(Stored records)
======

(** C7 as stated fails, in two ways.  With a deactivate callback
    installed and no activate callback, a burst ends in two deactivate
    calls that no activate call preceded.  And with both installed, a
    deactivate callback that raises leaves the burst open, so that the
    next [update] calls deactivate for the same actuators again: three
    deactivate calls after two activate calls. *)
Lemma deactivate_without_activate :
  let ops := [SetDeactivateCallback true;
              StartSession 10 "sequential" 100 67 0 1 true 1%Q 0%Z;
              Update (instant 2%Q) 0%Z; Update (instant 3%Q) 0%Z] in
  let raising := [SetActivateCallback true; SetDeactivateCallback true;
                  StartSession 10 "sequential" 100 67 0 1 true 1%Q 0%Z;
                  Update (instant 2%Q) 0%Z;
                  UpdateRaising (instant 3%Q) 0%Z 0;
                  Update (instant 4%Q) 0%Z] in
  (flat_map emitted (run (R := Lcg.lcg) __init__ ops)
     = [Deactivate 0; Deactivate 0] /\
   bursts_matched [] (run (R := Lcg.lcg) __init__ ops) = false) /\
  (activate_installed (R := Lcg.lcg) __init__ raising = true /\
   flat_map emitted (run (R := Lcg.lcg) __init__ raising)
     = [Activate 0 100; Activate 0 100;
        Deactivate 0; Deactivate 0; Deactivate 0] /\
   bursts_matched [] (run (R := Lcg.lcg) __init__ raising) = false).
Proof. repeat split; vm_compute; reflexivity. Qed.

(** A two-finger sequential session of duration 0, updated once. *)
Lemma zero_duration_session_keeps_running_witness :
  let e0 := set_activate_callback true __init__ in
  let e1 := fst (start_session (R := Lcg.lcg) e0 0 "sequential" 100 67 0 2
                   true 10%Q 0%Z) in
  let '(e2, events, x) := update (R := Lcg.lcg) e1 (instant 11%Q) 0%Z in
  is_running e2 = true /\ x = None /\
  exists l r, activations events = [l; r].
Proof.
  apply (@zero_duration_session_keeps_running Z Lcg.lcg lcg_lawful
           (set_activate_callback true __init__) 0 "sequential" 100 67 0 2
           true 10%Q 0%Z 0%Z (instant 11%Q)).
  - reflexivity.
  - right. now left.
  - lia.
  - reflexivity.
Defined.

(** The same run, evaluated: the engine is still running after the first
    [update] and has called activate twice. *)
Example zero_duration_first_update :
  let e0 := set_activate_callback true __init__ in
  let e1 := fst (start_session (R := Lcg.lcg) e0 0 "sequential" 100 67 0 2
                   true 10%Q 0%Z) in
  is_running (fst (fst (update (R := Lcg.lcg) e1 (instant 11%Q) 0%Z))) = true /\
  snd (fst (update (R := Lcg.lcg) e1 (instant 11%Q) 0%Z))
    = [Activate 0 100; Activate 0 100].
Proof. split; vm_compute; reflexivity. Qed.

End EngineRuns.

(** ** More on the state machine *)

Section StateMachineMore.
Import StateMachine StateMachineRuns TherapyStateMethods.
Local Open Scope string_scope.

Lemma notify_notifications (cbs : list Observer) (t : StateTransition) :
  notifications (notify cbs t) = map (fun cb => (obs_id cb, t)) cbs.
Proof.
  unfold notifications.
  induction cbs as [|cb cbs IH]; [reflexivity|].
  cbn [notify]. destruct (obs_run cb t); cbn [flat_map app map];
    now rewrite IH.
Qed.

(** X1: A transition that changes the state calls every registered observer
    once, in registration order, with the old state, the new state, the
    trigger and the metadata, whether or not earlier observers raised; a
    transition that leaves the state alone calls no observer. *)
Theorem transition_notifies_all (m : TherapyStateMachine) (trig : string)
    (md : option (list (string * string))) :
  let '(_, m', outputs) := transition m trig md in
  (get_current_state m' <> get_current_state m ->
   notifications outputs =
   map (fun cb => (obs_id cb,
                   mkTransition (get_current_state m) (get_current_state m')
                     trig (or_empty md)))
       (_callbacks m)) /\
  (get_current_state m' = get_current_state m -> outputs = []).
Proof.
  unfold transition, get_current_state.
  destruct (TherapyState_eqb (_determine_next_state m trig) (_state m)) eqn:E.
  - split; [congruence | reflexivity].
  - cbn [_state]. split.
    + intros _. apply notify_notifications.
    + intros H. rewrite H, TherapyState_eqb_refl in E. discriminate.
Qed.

======

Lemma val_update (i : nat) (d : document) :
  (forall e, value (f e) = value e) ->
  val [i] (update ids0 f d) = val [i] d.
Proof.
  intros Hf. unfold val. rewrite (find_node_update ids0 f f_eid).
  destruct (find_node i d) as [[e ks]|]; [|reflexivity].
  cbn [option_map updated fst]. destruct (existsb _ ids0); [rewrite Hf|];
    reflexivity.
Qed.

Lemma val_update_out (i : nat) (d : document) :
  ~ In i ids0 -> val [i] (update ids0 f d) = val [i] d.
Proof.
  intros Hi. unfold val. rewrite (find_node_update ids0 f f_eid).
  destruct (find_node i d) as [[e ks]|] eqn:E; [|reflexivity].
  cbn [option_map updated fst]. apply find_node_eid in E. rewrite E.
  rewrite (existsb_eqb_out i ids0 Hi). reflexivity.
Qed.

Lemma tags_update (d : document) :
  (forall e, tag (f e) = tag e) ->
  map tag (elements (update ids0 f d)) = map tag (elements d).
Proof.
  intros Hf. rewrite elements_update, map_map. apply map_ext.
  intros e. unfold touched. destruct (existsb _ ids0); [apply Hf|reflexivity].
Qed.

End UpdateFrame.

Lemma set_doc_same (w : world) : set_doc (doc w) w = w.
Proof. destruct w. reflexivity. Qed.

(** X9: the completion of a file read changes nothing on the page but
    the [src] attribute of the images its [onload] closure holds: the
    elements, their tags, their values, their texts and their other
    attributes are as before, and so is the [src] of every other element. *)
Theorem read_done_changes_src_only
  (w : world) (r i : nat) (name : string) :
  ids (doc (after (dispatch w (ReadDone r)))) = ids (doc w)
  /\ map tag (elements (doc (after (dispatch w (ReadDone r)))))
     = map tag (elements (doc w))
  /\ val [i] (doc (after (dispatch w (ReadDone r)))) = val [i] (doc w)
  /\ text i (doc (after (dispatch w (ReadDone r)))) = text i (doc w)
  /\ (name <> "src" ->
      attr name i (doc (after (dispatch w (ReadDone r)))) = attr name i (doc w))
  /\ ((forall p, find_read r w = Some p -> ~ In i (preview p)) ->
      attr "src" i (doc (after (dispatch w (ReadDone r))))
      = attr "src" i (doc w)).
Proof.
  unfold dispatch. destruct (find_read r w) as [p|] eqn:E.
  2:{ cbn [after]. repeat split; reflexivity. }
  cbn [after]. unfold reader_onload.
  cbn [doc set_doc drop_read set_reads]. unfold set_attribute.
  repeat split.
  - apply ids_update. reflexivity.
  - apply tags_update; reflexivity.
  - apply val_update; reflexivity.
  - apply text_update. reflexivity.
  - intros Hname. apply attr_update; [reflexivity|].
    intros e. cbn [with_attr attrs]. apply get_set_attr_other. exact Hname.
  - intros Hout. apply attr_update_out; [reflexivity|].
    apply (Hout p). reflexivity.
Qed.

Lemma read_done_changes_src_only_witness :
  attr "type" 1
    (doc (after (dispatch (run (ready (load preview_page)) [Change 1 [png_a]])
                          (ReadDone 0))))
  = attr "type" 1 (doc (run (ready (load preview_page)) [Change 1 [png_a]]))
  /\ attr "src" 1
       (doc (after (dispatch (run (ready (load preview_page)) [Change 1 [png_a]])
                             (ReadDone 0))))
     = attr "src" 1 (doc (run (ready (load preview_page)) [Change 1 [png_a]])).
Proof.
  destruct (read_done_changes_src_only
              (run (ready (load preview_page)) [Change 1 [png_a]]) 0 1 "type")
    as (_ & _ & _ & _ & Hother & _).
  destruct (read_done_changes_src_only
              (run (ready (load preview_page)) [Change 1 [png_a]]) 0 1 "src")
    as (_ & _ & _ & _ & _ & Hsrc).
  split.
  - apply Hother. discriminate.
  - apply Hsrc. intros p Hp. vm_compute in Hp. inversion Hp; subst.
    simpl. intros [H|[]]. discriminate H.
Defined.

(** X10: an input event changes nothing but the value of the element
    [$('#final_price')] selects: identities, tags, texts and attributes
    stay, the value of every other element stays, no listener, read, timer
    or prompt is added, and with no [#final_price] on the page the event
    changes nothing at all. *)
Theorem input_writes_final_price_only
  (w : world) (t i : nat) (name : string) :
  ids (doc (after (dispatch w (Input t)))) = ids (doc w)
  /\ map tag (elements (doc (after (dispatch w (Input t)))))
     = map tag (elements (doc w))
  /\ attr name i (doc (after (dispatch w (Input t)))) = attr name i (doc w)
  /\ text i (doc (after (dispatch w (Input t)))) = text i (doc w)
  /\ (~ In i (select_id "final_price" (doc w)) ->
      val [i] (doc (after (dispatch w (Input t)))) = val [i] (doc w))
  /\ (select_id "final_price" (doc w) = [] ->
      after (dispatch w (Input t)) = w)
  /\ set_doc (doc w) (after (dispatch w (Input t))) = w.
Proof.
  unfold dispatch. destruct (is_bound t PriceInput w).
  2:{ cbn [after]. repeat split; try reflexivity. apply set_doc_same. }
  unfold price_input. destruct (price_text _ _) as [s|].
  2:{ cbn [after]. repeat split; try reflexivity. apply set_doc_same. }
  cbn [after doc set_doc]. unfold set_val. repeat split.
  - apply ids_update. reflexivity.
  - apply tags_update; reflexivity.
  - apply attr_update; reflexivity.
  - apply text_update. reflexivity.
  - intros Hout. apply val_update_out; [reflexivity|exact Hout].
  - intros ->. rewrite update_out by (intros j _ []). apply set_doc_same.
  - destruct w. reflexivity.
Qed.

======

- Problem to solve: From the entries above, return exactly the line containing "as (_ & _ & _ & _ & Hother & _).", the line containing "after (dispatch w (Input t)) = w)", and all lines between, and nothing else.

- Response area:
    as (_ & _ & _ & _ & Hother & _).
  destruct (read_done_changes_src_only
              (run (ready (load preview_page)) [Change 1 [png_a]]) 0 1 "src")
    as (_ & _ & _ & _ & _ & Hsrc).
  split.
  - apply Hother. discriminate.
  - apply Hsrc. intros p Hp. vm_compute in Hp. inversion Hp; subst.
    simpl. intros [H|[]]. discriminate H.
Defined.

(** X10: an input event changes nothing but the value of the element
    [$('#final_price')] selects: identities, tags, texts and attributes
    stay, the value of every other element stays, no listener, read, timer
    or prompt is added, and with no [#final_price] on the page the event
    changes nothing at all. *)
Theorem input_writes_final_price_only
  (w : world) (t i : nat) (name : string) :
  ids (doc (after (dispatch w (Input t)))) = ids (doc w)
  /\ map tag (elements (doc (after (dispatch w (Input t)))))
     = map tag (elements (doc w))
  /\ attr name i (doc (after (dispatch w (Input t)))) = attr name i (doc w)
  /\ text i (doc (after (dispatch w (Input t)))) = text i (doc w)
  /\ (~ In i (select_id "final_price" (doc w)) ->
      val [i] (doc (after (dispatch w (Input t)))) = val [i] (doc w))
  /\ (select_id "final_price" (doc w) = [] ->
      after (dispatch w (Input t)) = w)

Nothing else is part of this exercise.